Keynes, mucho más que Marx, ha influido negativamente en la destrucción que comentamos, quien patrocinaba la liquidación de la sociedad abierta con recetas que, las más de las veces, resultaban más sutiles y difíciles de detectar para el incauto que el marxismo, debido a su lenguaje alambicado y tortuoso. Los ejes centrales de su obra más difundida a la que hemos hecho referencia consisten en la alabanza del gasto estatal, el déficit fiscal y el recurso a políticas monetarias inflacionistas para "reactivar la economía" y asegurar el "pleno empleo", ya que nos dice en ese libro: "La prudencia financiera está expuesta a disminuir la demanda global y, por tanto, a perjudicar el bienestar".
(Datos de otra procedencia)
(* ===== verification/Mem.v ===== *)
(** Physical memory, and the memory and string routines of src/src/lib.c.

    The hypervisor runs at EL2 with its own address translation off: a pointer
    is a physical address.  RAM is the range [ram_lo, ram_hi); an access
    outside it is a fault.  A byte that was never written reads as 0, which is
    one of the values uninitialised RAM can have: [cells] may hold anything. *)
From stdpp Require Import base gmap list numbers tactics.
From S2P Require Import Prelude.

Record memory := mkMem { ram_lo : Z; ram_hi : Z; cells : gmap Z Z }.

Definition peek (m : memory) (a : Z) : Z := u8 (default 0 (cells m !! a)).
Definition poke (a v : Z) (m : memory) : memory :=
  mkMem (ram_lo m) (ram_hi m) (<[a := u8 v]> (cells m)).

(** [n] bytes at [a], little-endian. *)
Fixpoint rd (n : nat) (m : memory) (a : Z) : Z :=
  match n with
  | O => 0
  | S n' => peek m a + 2 ^ 8 * rd n' m (a + 1)
  end.
Fixpoint wr (n : nat) (a v : Z) (m : memory) : memory :=
  match n with
  | O => m
  | S n' => wr n' (a + 1) (v / 2 ^ 8) (poke a v m)
  end.

Definition in_ram (m : memory) (a n : Z) : bool := (ram_lo m <=? a) && (a + n <=? ram_hi m).

Definition load (n : nat) (a : Z) : M memory Z :=
  let! m := get in
  if in_ram m a (Z.of_nat n) then ret (rd n m a) else fault.
Definition store (n : nat) (a v : Z) : M memory unit :=
  let! m := get in
  if in_ram m a (Z.of_nat n) then put (wr n a v m) else fault.

Notation load8 := (load 1).
Notation load16 := (load 2).
Notation load32 := (load 4).
Notation load64 := (load 8).
Notation store8 := (store 1).
Notation store16 := (store 2).
Notation store32 := (store 4).
Notation store64 := (store 8).

(** * Reading after writing *)

Lemma peek_range m a : 0 <= peek m a < 256.
Proof. apply (u8_range (default 0 (cells m !! a))). Qed.

Lemma peek_poke a v m b : peek (poke a v m) b = if b =? a then u8 v else peek m b.
Proof.
  unfold peek, poke; simpl. destruct (Z.eqb_spec b a) as [->|].
  - rewrite lookup_insert_eq. simpl. apply u8_small, u8_range.
  - by rewrite lookup_insert_ne by done.
Qed.

Lemma wr_bounds n a v m : ram_lo (wr n a v m) = ram_lo m /\ ram_hi (wr n a v m) = ram_hi m.
Proof. revert a v m. induction n as [|n IH]; intros; simpl; [done|]. by destruct (IH (a + 1) (v / 2 ^ 8) (poke a v m)) as [-> ->]. Qed.

Lemma in_ram_wr n a v m b k : in_ram (wr n a v m) b k = in_ram m b k.
Proof. unfold in_ram. by destruct (wr_bounds n a v m) as [-> ->]. Qed.

Lemma peek_wr_other n a v m b : b < a \/ a + Z.of_nat n <= b -> peek (wr n a v m) b = peek m b.
Proof.
  revert a v m. induction n as [|n IH]; intros a v m Hb; simpl; [done|].
  rewrite IH by lia. rewrite peek_poke. destruct (Z.eqb_spec b a); [lia|done].
Qed.

Lemma rd_range n m a : 0 <= rd n m a < 2 ^ (8 * Z.of_nat n).
Proof.
  revert a. induction n as [|n IH]; intros a; simpl rd; [simpl; lia|].
  pose proof (peek_range m a). specialize (IH (a + 1)).
  replace (8 * Z.of_nat (S n)) with (8 + 8 * Z.of_nat n) by lia.
  rewrite Z.pow_add_r by lia. lia.
Qed.

(** What is read depends on the bytes read only. *)
Lemma rd_ext n m m' a :
  (forall b, a <= b < a + Z.of_nat n -> peek m' b = peek m b) -> rd n m' a = rd n m a.
Proof.
  revert a. induction n as [|n IH]; intros a H; simpl; [done|].
  rewrite H, IH; [done|intros b Hb; apply H; lia|lia].
Qed.

Lemma rd_wr_other n k a v m b :
  b + Z.of_nat n <= a \/ a + Z.of_nat k <= b -> rd n (wr k a v m) b = rd n m b.
Proof. intros H. apply rd_ext. intros c Hc. apply peek_wr_other. lia. Qed.

Lemma rd_wr_same n a v m : rd n (wr n a v m) a = v mod 2 ^ (8 * Z.of_nat n).
Proof.
  revert a v m. induction n as [|n IH]; intros a v m; simpl rd; simpl wr.
  - by rewrite Z.mod_1_r.
  - rewrite IH, peek_wr_other, peek_poke, Z.eqb_refl by lia. unfold u8.
    replace (8 * Z.of_nat (S n)) with (8 + 8 * Z.of_nat n) by lia.
    rewrite Z.pow_add_r by lia. rewrite Z.rem_mul_r; [done|lia|apply Z.pow_pos_nonneg; lia].
Qed.

Lemma rd1 m a : rd 1 m a = peek m a.
Proof. simpl. lia. Qed.

Lemma peek_wr1 a v m b : peek (wr 1 a v m) b = if b =? a then u8 v else peek m b.
Proof. simpl. apply peek_poke. Qed.

Arguments rd : simpl never.
Arguments wr : simpl never.

Lemma wp_load n a Q m :
  in_ram m a (Z.of_nat n) = true -> Q (rd n m a) m -> wp (load n a) Q m.
Proof. intros H HQ. unfold load. rewrite wp_bind, wp_get, H. by apply wp_ret. Qed.

Lemma wp_store n a v Q m :
  in_ram m a (Z.of_nat n) = true -> Q tt (wr n a v m) -> wp (store n a v) Q m.
Proof. intros H HQ. unfold store. rewrite wp_bind, wp_get, H. by apply wp_put. Qed.

Lemma in_ram_sub m a n b k : in_ram m a n = true -> a <= b -> b + k <= a + n -> in_ram m b k = true.
Proof. unfold in_ram. rewrite !andb_true_iff, !Z.leb_le. lia. Qed.

(** Same RAM, same contents. *)
Definition mem_eq (m m' : memory) : Prop :=
  ram_lo m' = ram_lo m /\ ram_hi m' = ram_hi m /\ forall a, peek m' a = peek m a.

#[export] Instance mem_eq_equiv : Equivalence mem_eq.
Proof.
  split.
  - by intros m.
  - intros m m' (? & ? & H). by split_and!.
  - intros m m' m'' (? & ? & H) (? & ? & H'). split_and!; [congruence..|]. intros a. by rewrite H', H.
Qed.

#[export] Instance rd_proper n : Proper (mem_eq ==> eq ==> eq) (rd n).
Proof. intros m m' (_ & _ & H) a ? <-. symmetry. apply rd_ext. auto. Qed.

#[export] Instance in_ram_proper : Proper (mem_eq ==> eq ==> eq ==> eq) in_ram.
Proof. intros m m' (E1 & E2 & H) a ? <- n ? <-. unfold in_ram. by rewrite E1, E2. Qed.

(** * lib.c *)

Module Lib.

(** [while (n-- > 0) *d++ = *s++;] *)
Fixpoint move_up (n : nat) (d s : Z) : M memory unit :=
  match n with
  | O => ret tt
  | S n' => let! c := load8 s in store8 d c ;; move_up n' (u64 (d + 1)) (u64 (s + 1))
  end.

(** [while (n-- > 0) *--d = *--s;] *)
Fixpoint move_down (n : nat) (d s : Z) : M memory unit :=
  match n with
  | O => ret tt
  | S n' =>
      let! c := load8 (u64 (s - 1)) in
      store8 (u64 (d - 1)) c ;; move_down n' (u64 (d - 1)) (u64 (s - 1))
  end.

Definition memmove (dst src n : Z) : M memory Z :=
  (if dst <? src then move_up (Z.to_nat n) dst src
   else move_down (Z.to_nat n) (u64 (dst + n)) (u64 (src + n))) ;;
  ret dst.

Definition memcpy (dst src n : Z) : M memory Z := memmove dst src n.

Fixpoint fill (n : nat) (d c : Z) : M memory unit :=
  match n with
  | O => ret tt
  | S n' => store8 d c ;; fill n' (u64 (d + 1)) c
  end.

Definition memset (dst c n : Z) : M memory Z :=
  fill (Z.to_nat n) dst (u8 c) ;; ret dst.

(** The string loops read one more byte in every iteration, and reading past
    the end of RAM faults: the number of bytes up to there is enough fuel. *)
Definition fuel_from (a : Z) : M memory nat :=
  gets (fun m => S (Z.to_nat (ram_hi m - a))).

Fixpoint strcpy_loop (fuel : nat) (d s : Z) : M memory unit :=
  match fuel with
  | O => spin
  | S fuel' =>
      let! c := load8 s in
      store8 d c ;;
      if negb (c =? 0) then strcpy_loop fuel' (u64 (d + 1)) (u64 (s + 1)) else ret tt
  end.
Definition strcpy (dst src : Z) : M memory Z :=
  let! fuel := fuel_from src in strcpy_loop fuel dst src ;; ret dst.

Fixpoint strcmp_loop (fuel : nat) (s1 s2 : Z) : M memory Z :=
  match fuel with
  | O => spin
  | S fuel' =>
      let! c1 := load8 s1 in
      let! c2 := load8 s2 in
      if negb (c1 =? 0) && (c1 =? c2)
      then strcmp_loop fuel' (u64 (s1 + 1)) (u64 (s2 + 1))
      else ret (c1 - c2)
  end.
Definition strcmp (s1 s2 : Z) : M memory Z :=
  let! fuel := fuel_from s1 in strcmp_loop fuel s1 s2.

(** The characters are read before [len > 0] is tested, in every iteration. *)
Fixpoint strncmp_loop (fuel : nat) (s1 s2 len : Z) : M memory Z :=
  match fuel with
  | O => spin
  | S fuel' =>
      let! c1 := load8 s1 in
      let! c2 := if negb (c1 =? 0) || negb (len =? 0) then load8 s2 else ret 0 in
      if negb (c1 =? 0) && (c1 =? c2) && (0 <? len)
      then strncmp_loop fuel' (u64 (s1 + 1)) (u64 (s2 + 1)) (len - 1)
      else if len =? 0 then ret 0 else ret (c1 - c2)
  end.
Definition strncmp (s1 s2 len : Z) : M memory Z :=
  let! fuel := fuel_from s1 in strncmp_loop fuel s1 s2 len.

Fixpoint strlen_loop (fuel : nat) (s i : Z) : M memory Z :=
  match fuel with
  | O => spin
  | S fuel' =>
      let! c := load8 s in
      if c =? 0 then ret i else strlen_loop fuel' (u64 (s + 1)) (u64 (i + 1))
  end.
Definition strlen (s : Z) : M memory Z :=
  let! fuel := fuel_from s in strlen_loop fuel s 0.

(** * memmove copies, whatever the overlap *)

Definition ram_ok (m : memory) : Prop := 0 <= ram_lo m /\ ram_hi m < 2 ^ 64.

(** [m'] is [m] with the [n] bytes at [dst] replaced by those at [src] of [m0]. *)
Definition copied (m0 m m' : memory) (dst src n : Z) : Prop :=
  ram_lo m' = ram_lo m /\ ram_hi m' = ram_hi m /\
  forall b, peek m' b = if (dst <=? b) && (b <? dst + n) then peek m0 (b - dst + src) else peek m b.

Lemma move_up_ok m0 m n d s :
  ram_ok m -> in_ram m d (Z.of_nat n) = true -> in_ram m s (Z.of_nat n) = true -> d < s ->
  (forall b, s <= b < s + Z.of_nat n -> peek m b = peek m0 b) ->
  wp (move_up n d s) (fun _ m' => copied m0 m m' d s (Z.of_nat n)) m.
Proof.
  revert m d s. induction n as [|n IH]; intros m d s Hok Hd Hs Hlt Heq; simpl move_up.
  - wp_steps. split_and!; try done. intros b.
    destruct (Z.leb_spec d b), (Z.ltb_spec b (d + Z.of_nat 0)); try done; lia.
  - rewrite wp_bind. apply wp_load; [by eapply in_ram_sub; [exact Hs|lia..]|]. rewrite rd1, Heq by lia.
    rewrite wp_bind. apply wp_store; [by eapply in_ram_sub; [exact Hd|lia..]|].
    unfold in_ram, ram_ok in *. bool_to_Z.
    rewrite !u64_small by (unfold is_u64; lia).
    destruct (wr_bounds 1 d (peek m0 s) m) as [E1 E2].
    eapply wp_mono; [|apply (IH (wr 1 d (peek m0 s) m))].
    + intros ? m' (L & H' & P). split_and!; [congruence..|]. intros b. rewrite P, peek_wr1.
      destruct (Z.leb_spec (d + 1) b), (Z.ltb_spec b (d + 1 + Z.of_nat n)), (Z.leb_spec d b),
        (Z.ltb_spec b (d + Z.of_nat (S n))), (Z.eqb_spec b d); simpl; try lia; try done.
      * f_equal. lia.
      * subst b. rewrite u8_small by apply peek_range. f_equal. lia.
    + unfold ram_ok. lia.
    + rewrite E1, E2. apply andb_true_iff. rewrite !Z.leb_le. lia.
    + rewrite E1, E2. apply andb_true_iff. rewrite !Z.leb_le. lia.
    + lia.
    + intros b Hb. rewrite peek_wr1. destruct (Z.eqb_spec b d); [lia|apply Heq; lia].
Qed.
Todos los estatistas de nuestro tiempo han adoptado aquellas políticas, unas veces de modo explícito y otras sin conocer su origen. Incluso en Estados Unidos irrumpió el keynesianismo más crudo durante las presidencias de Roosevelt: eso era su "New Deal" que provocó un severo agravamiento de la crisis del treinta, generada por las anticipadas fórmulas de Keynes aplicadas ya en los acuerdos de Génova y Bruselas, donde se abandonó la disciplina monetaria.

En definitiva, Keynes apunta en su mencionada teoría general a "la eutanasia del rentista y, por consiguiente, la eutanasia del poder de opresión acumulativo de los capitalistas para explotar el valor de escasez del capital". No quiero introducir consideraciones demasiado técnicas ni cansar al lector con las incoherencias y los galimatías de Keynes, pero veamos solamente un caso que hemos apuntado en otra oportunidad y es el que bautizó como "el multiplicador", al efecto de disfrazar lo que en la práctica se traduce en destrucción neta a través del gasto estatal. Sostiene que si el ingreso fuera de 100, el consumo, de 80 y el ahorro, 20, habrá un efecto multiplicador que aparece como resultado de dividir 100 por 20, lo cual da 5. Y préstese atención porque aquí viene la magia de la acción estatal: afirma que si el Estado gasta 4, eso se convertirá en 20, puesto que 5 por 4 es 20 (sic). Ni el keynesiano más entusiasta ha explicado jamás cómo multiplica ese "multiplicador".

Resulta esencial percatarse de lo inexorablemente malsano de cualquier política monetaria del mismo modo que es altamente inconveniente la politización de la lechuga o de los libros. Este es el consejo, entre otros, de los premios Nobel en economía Hayek y Friedman en su última versión. Cualquier dirección que adopte la banca central, ya sea para expandir, contraer o dejar la base monetaria inalterada, alterará los precios relativos con lo que las señales en el mercado quedan necesariamente distorsionadas y el consiguiente consumo de capital se torna inevitable que, a su turno, empobrece a todos.

En otras palabras, hay formas directas e indirectas de generar destrucción, para lo cual quienes participan de los valores de una sociedad abierta deben estar en guardia… y no sólo respecto a las declaraciones grotescas como las del presidente de la Reserva Federal de Nueva York con que abrimos esta nota.